Amazon Prime has very ambitious plans to expand its service in 10 to 200 countries by the end of the year. Amazon Prime has 70 million subscribers and the global expansion goal for more than 300 million by 2018.
“They have become very serious and competitive content sources,” McLennan said. “Initially, they built their audience as an add-on to their Amazon Prime delivery service, providing free access to M&E (media and entertainment). As they expand around the globe, they are saying sign up for Amazon Prime Video and get free product delivery from Amazon.
“They see entertainment is more important to people and has real value,” he added. “It’s a subtle but an important shift.”
Amazon is also very interested in expanding its relationships with established OTT and cable providers with large subscriber bases like Rogers, Sky, Cox, Century Link, Liberty Global and others. In addition, these organizations also have established strong license and content ID programs to protect the material from piracy (lost filmmaker income).
With the dramatic increase in content being viewed on smartphones and multiple new screens, McLennan thought the episodic series was a good approach for Wraptastic’s first OTT release.
“Globally, viewers are starting to become accustomed to viewing longer content on their devices,” he explained. “A 10-minute show that can provide an engaging experience has a lot of viewer appeal. It’s surprising what a good filmmaker can now do in this new environment when they focus on telling a story in 10 minutes, rather than working to fill 30-60 minutes.
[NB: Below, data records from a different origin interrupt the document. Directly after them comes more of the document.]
(** * pressorpass: game state, spin algebra and search nodes

  A shallow embedding of [pyl.hpp], [pyl.cpp] and [pyl_search.cpp].

  Conventions.
  - A C++ [int] is a [Z]; the statements say where a value has to stay
    inside the range of an [int].
  - An unsigned bit-field of width [w] holds its value modulo [2^w]
    ([bits w]); every store into a field is written with it.
  - [Prob] is [float] in the source.  Probabilities are rationals ([Q])
    here, so sums and products are exact. *)

From Stdlib Require Import ZArith QArith Qminmax Qabs List Permutation Bool Lia Lqa
  SpecFloat.
Import ListNotations.

Local Open Scope Z_scope.

(** ** Machine integers *)

Definition INT_MAX : Z := 2147483647.
Definition UINT_MOD : Z := 2 ^ 32.

(** Store into an unsigned bit-field of width [w]. *)
Definition bits (w x : Z) : Z := x mod 2 ^ w.

(** Arithmetic on [unsigned int]. *)
Definition u32 (x : Z) : Z := x mod UINT_MOD.

Definition in_bits (w x : Z) : Prop := 0 <= x < 2 ^ w.

(** ** SpinValue *)

Module SpinValue.

Definition MinScoreUnit : Z := 250.
Definition MaxScore : Z := 20000.

(** The packed struct: [score : 16], [earned : 8], [taken : 8]. *)
Record t : Set := mk { score : Z; earned : Z; taken : Z }.

Definition wf (sv : t) : Prop :=
  in_bits 16 (score sv) /\ in_bits 8 (earned sv) /\ in_bits 8 (taken sv).

(** [SpinValue (int score = 0, int earned = 0, int taken = 1)];
    [/] on [int] truncates towards zero. *)
Definition SpinValue3 (s e k : Z) : t :=
  mk (bits 16 (Z.min MaxScore
                 (Z.quot (s + Z.quot MinScoreUnit 2) MinScoreUnit * MinScoreUnit)))
     (bits 8 e)
     (bits 8 k).

(** [SpinValue (int score1, int score2, int earned, int taken)]. *)
Definition SpinValue4 (s1 s2 e k : Z) : t :=
  mk (bits 16 (Z.min MaxScore (s1 + s2))) (bits 8 e) (bits 8 k).

Definition whammy (sv : t) : bool := score sv =? 0.
(** * Pattern-dictionary feed: keyspace model, cursor and candidate generator

    A shallow embedding of [src/feeds/feed_pattern_dict.c] (with the
    declarations of [feed_pattern_dict.h]) and the properties of its
    pattern compiler, word index, keyspace arithmetic, odometer conversion,
    candidate generator and enumeration cursor.

    Conventions of the embedding:
    - [u32], [u64] and [size_t] values are integers of [Z]; every place where
      the C code can wrap or narrow is written with [wrap32] / [wrap64];
    - a [u8] or [char] is an [ascii]; a C string is the list of its characters
      before the terminating NUL, so [strlen] is [length];
    - an array together with its fill count is the list of its filled
      entries; fixed-size scratch arrays ([mask_indices], the custom charset
      buffers) are lists of their full size, updated in place;
    - a computation that leaves defined C behaviour (a read outside an
      object, an overlapping [memcpy]) is the outcome [Undefined]. *)

From Stdlib Require Import ZArith Lia Bool Ascii String.
From stdpp Require Import base numbers list strings.
Import ListNotations.

Local Open Scope Z_scope.
(* ===== verification/Prelude.v ===== *)
(** * Nezha: schedulers for concurrent execution of Ethereum blocks

    The repository under [src/] takes a block of transactions, predicts which
    state cells each one touches, and commits the block in parallel.  Its parts:

    - graph schemes ([core/classical_graph.go], [graph/]): a conflict graph of
      the block, abort of transactions until it has no cycle, topological sort;
    - the Nezha queues ([core/conflict_queue.go], [core/nezha_variable.go]): one
      queue per state cell, sequence numbers instead of a graph;
    - the Depurge scheduler ([core/Depurge.go]): key queues with conservative
      predictions, narrowed at run time;
    - predictions: key sets derived from analysed contracts
      ([utils/mainnet_contract_mgr.go], [utils/mainnet_keyderive.go]) or from a
      speculative execution on the block's witness
      ([utils/levm_spec_fallback.go]), turned into scheduler input by
      [utils/replay_adapter.go]; [utils/mainnet_spec_executor.go] decides
      between the two for every transaction of a block;
    - benchmark contracts ([utils/config.go], [utils/contract_manager.go],
      [utils/data.go]): a configuration of contracts, their deployment and
      the storage keys of their variables;
    - replay drivers ([test_replay.go], [test.go]): run a block through Depurge
      or Vegeta and merge the written values;
    - the executor underneath: [evm/levm] on the go-ethereum copy under
      [ethereum/go-ethereum] (state database with journal, tries, EVM calls);
    - the exporter of block witnesses ([cmd/eth-dataset-exporter/exporter]);
    - the replay daemon ([cmd/eth-replayd]): execution of single transactions
      and blocks on a witness, with the read and write keys recorded, on
      another version of go-ethereum;
    - Merkle trees with proofs ([evm/splashmerkle]).

    ** Files

    Foundations.  [Prelude.v]: the result type [outcome] ([Ret], [Panics] for a
    Go run-time panic, [Diverges] for exhausted fuel), loops over it, list and
    sorting lemmas, the hint databases.  [GoText.v]: byte strings, hex and
    64-bit words of the Go library, and the state keys [AcctKey], [SlotKey],
    [ParseKey].  [RWSet.v]: [core/rwset_builder.go].

    Graph schemes.  [AlGraph.v], [TopoSort.v]: adjacency lists and the two
    topological sorts.  [JohnsonCE.v], [BreakCycles.v]: [graph/*.go].
    [ConflictGraph.v]: both builders and the older cycle removals.
    [ClassicalScheme.v]: their composition.

    Queues.  [ConflictQueue.v] holds the operations over a heap of shared
    nodes, [QueueOrder.v] the order one queue gives, [QueueGraph.v] the
    theorems on a whole block.

    Depurge.  [Depurge.v] (operations), [DepurgeInv.v] (representation
    invariant), [DepurgeRuns.v] (histories), [DepurgeSchedule.v] (levels,
    loading), [ReplayDepurge.v] (the concurrent validation loop as a step
    relation).

    Predictions and witnesses.  [KeyDerive.v], [ContractManager.v],
    [ReplayAdapter.v], [WitnessExport.v].  [SpecArgs.v] decodes the arguments of
    a call and adds account keys, [SpecExecutor.v] predicts a block with
    concurrent lookups and executions, [SpecSets.v] sequentially, and says what
    the predicted sets cover.

    Benchmark contracts.  [LocalContracts.v] (configuration, storage keys),
    [DeployOrder.v] (order of deployment), [LocalState.v] (committed values and
    re-execution on pooled instances), [LocalRun.v] ([TestDepurge] as a step
    relation over the Depurge scheduler).

    Replay daemon.  [Tracker.v] (the state that records keys, [rw_tracker.go]),
    [Replayd.v] (execution of a transaction and of a block, [preexec.go] and
    [tx_executor.go]), [ReplayInject.v] (committed values injected and collected,
    [execute_with_state.go], and the sparse state of [sparse_statedb.go]).

    [Merkle.v]: [evm/splashmerkle].

    Executor.  [StateDB.v] (objects, journal, snapshots), [StateSpec.v] (the
    specification without journal and caches, and the refinement),
    [SharedTrie.v] (finalising, committing and sharing tries), [HexKeys.v]
    (hex numbers, canonical slot keys), [Levm.v] (one transaction),
    [Metering.v] (refund counter), [SpecFallback.v] (the speculative executor),
    [Overlay.v] (its reports and overlays), [FallbackPool.v] (worker pool),
    [WitnessTrie.v] (the trie built from a witness).

    Replay.  [Execution.v] is the interface between schedulers and executor:
    class [ReExecutor], under which [Vegeta.v] and [ReplayDepurge.v] are proved.
    [SerialReplay.v] is the serial last phase of both modes, [BlockCommit.v] the
    commit at the end of a block, [SharedReplay.v] the mode in which workers
    flush into one trie.

    ** What the theorems show

    Scheduling: one queue orders its cell serially, ranks are complete, every
    surviving transaction commits once; the topological sorts respect arcs and
    end on cyclic graphs; the cycle breaker leaves no recorded cycle; both graph
    builders agree.  The Depurge queues are the pending claims in order of
    arrival, conflicting transactions never run together, some transaction can
    always run, and levels respect conflicts.  Both replay modes commit what a
    serial execution would commit, Depurge under the condition that no worker
    copies the committed writes between another's release and merge.

    Execution: the journalled database answers every program as a database that
    saves and restores whole states, panics included; a flush into the shared
    trie shows every account to the next worker; speculative calls leave no
    trace and batches end with the answer of every job; reports and overlays
    round trip; metered stores keep the refund counter non-negative.  A witness
    trie holds what injecting the witness gives; serial replay is the execution
    of one transaction after the other; what the block commit writes is what a
    database opened on it shows; workers that take turns on a shared trie
    execute their batch serially.

    Predictions: conservative key sets are complete, state keys and ABI data
    round trip, witnesses hold first-touched values.  The prediction of a block
    ends under every interleaving with a set for every transaction and correct
    statistics, and the sets cover what the analysis names.

    Benchmark contracts: deployment gives every contract of an acyclic
    configuration its address; the recalculated keys cover the accesses of a
    transaction; a run of [TestDepurge] whose handlers publish before another
    one re-executes ends, and commits what a serial execution would.  For this
    a transaction works on one contract, loads a slot only before writing it,
    and constructors leave the storage empty.

    Replay daemon: an execution is determined by the keys recorded as read, and
    what it changes is recorded as written; a failing transaction leaves the
    state alone and a successful one uses between its intrinsic gas and its
    limit; values collected from one state and injected into another come back
    unchanged, in every order of the map.

    Merkle trees: proofs verify for every input of a full tree, and a proof
    that verifies is about a node of the tree unless the hash collides.

    Counterexamples, each a closed computation on a small input, show where the
    code departs from its intention: queue numbers that are no serial order,
    aborted transactions that are committed, updates lost in the validation
    loops, in one transaction and between two flushes of one account, writes of
    aborted transactions that later ones read, a commit that stores nothing,
    trees without proofs, a refund that creates money, account creations that are
    not recorded, code of an earlier witness, deployed code and inner writes
    that are not published, reverted writes
    that are reported, an overlay that makes a store panic, calldata that makes
    a deriver panic.

    ** Conventions and bounds

    A Go [string] and [[]byte] is a [string] of bytes, a [*big.Int] a [Z], a
    [uint64] a [Z] with its wrap-around written out ([wrap_uint64]), a map a
    [gmap]; where a result could depend on the order in which Go ranges over a
    map, that order is the argument [rng] and the theorems hold for every order
    ([range_ok]).  Fuel is used in depth-first searches (one more than the
    number of vertices or contracts), the topological sorts and level loops (one round per
    vertex or pending transaction), the Vegeta loop (one batch per transaction),
    the layers of a Merkle tree (one more than the inputs) and integer printing (the
    number of digits); each termination theorem shows
    the fuel is enough.  Keccak-256, signature recovery, roots of tries, gonum's
    cycle enumeration, the disk cache of analyses and the byte code interpreter
    are arguments; so are, for the benchmark contracts, the storage
    instructions of a call.  The interpreter is a program over the operations of the
    state database whose call frames are balanced ([framed]).  The state database
    of the replay daemon is outside the repository and enters as the classes
    [StateLaws] and [ValueLaws], with a small database as their instance.

    ** Not modelled

    Flags, files, sockets, RPC and LLM clients, timing, logging, charts; the
    encoding and hashing of trie nodes; the interpreter loop and its other
    opcodes; peer-to-peer and consensus code of the vendored client; the
    signature schemes ([evm/splashecdsa]); the branch of the block prediction
    for an executor that is not a pool, which is never built.  They are I/O or third-party code the modelled parts only
    call, and enter as arguments where a result depends on them. *)
From stdpp Require Import base gmap sets list strings sorting list_numbers relations.
From Stdlib Require Import ZArith Lia.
One of the compelling aspects of this new model is that if viewers want to binge, it’s available for them to view on any device, any TV screen.”
“There’s room for a wide range of content types and lengths as people’s viewing habits evolve and news/entertainment needs constantly change,” McLennan added.
While legacy linear TV viewing schedules will continue to survive, McLennan observed cord-shaving or cutting the new subscription, transactional, advertising VoDs (video on demand) will start to expand and play an important role in consumer video consumption while providing significant opportunities for independent filmmakers to have their content seen and enjoyed by new audiences potentially in the millions.
The new potential airing opportunities may sound enticing to Indies; but as Chris explained, the filmmaker can’t simply create the content, place it and move on to the next project while the money rolls in.
“Viewing is revenue based,” he commented. “One hour of viewing means X dollars to the content delivery service and Y dollars to the content producer.
“When Amazon, Netflix or any studio has actually paid for the creation, they have a financial interest in getting eyeballs,” Chris continued. “But when your work is just available for revenue-share viewing, capturing interest and viewership is your responsibility.”
For fully-motivated producers like Nicole and Chris, marketing, self-promotion and word of mouth become increasingly important to get people to watch one or two segments so they watch the complete series, pass along recommendations to others.
“It’s a skill set they really should teach at film schools,” said Chris. “And yes, it sometimes feels like work; but when viewers write Wraptastic and say they enjoyed the series, told a bunch of their friends and ask when we’re going to release the next season … it’s all worthwhile.”
All you have to do is think like Tiffany (Nicole Sobchack), if that’s possible; and you’ll probably tell folks what she told Bob (Ben Kacsandi), “Oh my gosh, we just had a synchronicity, and I can’t tell you how much I need it right now. Because I have decided to find myself just like Daddy.”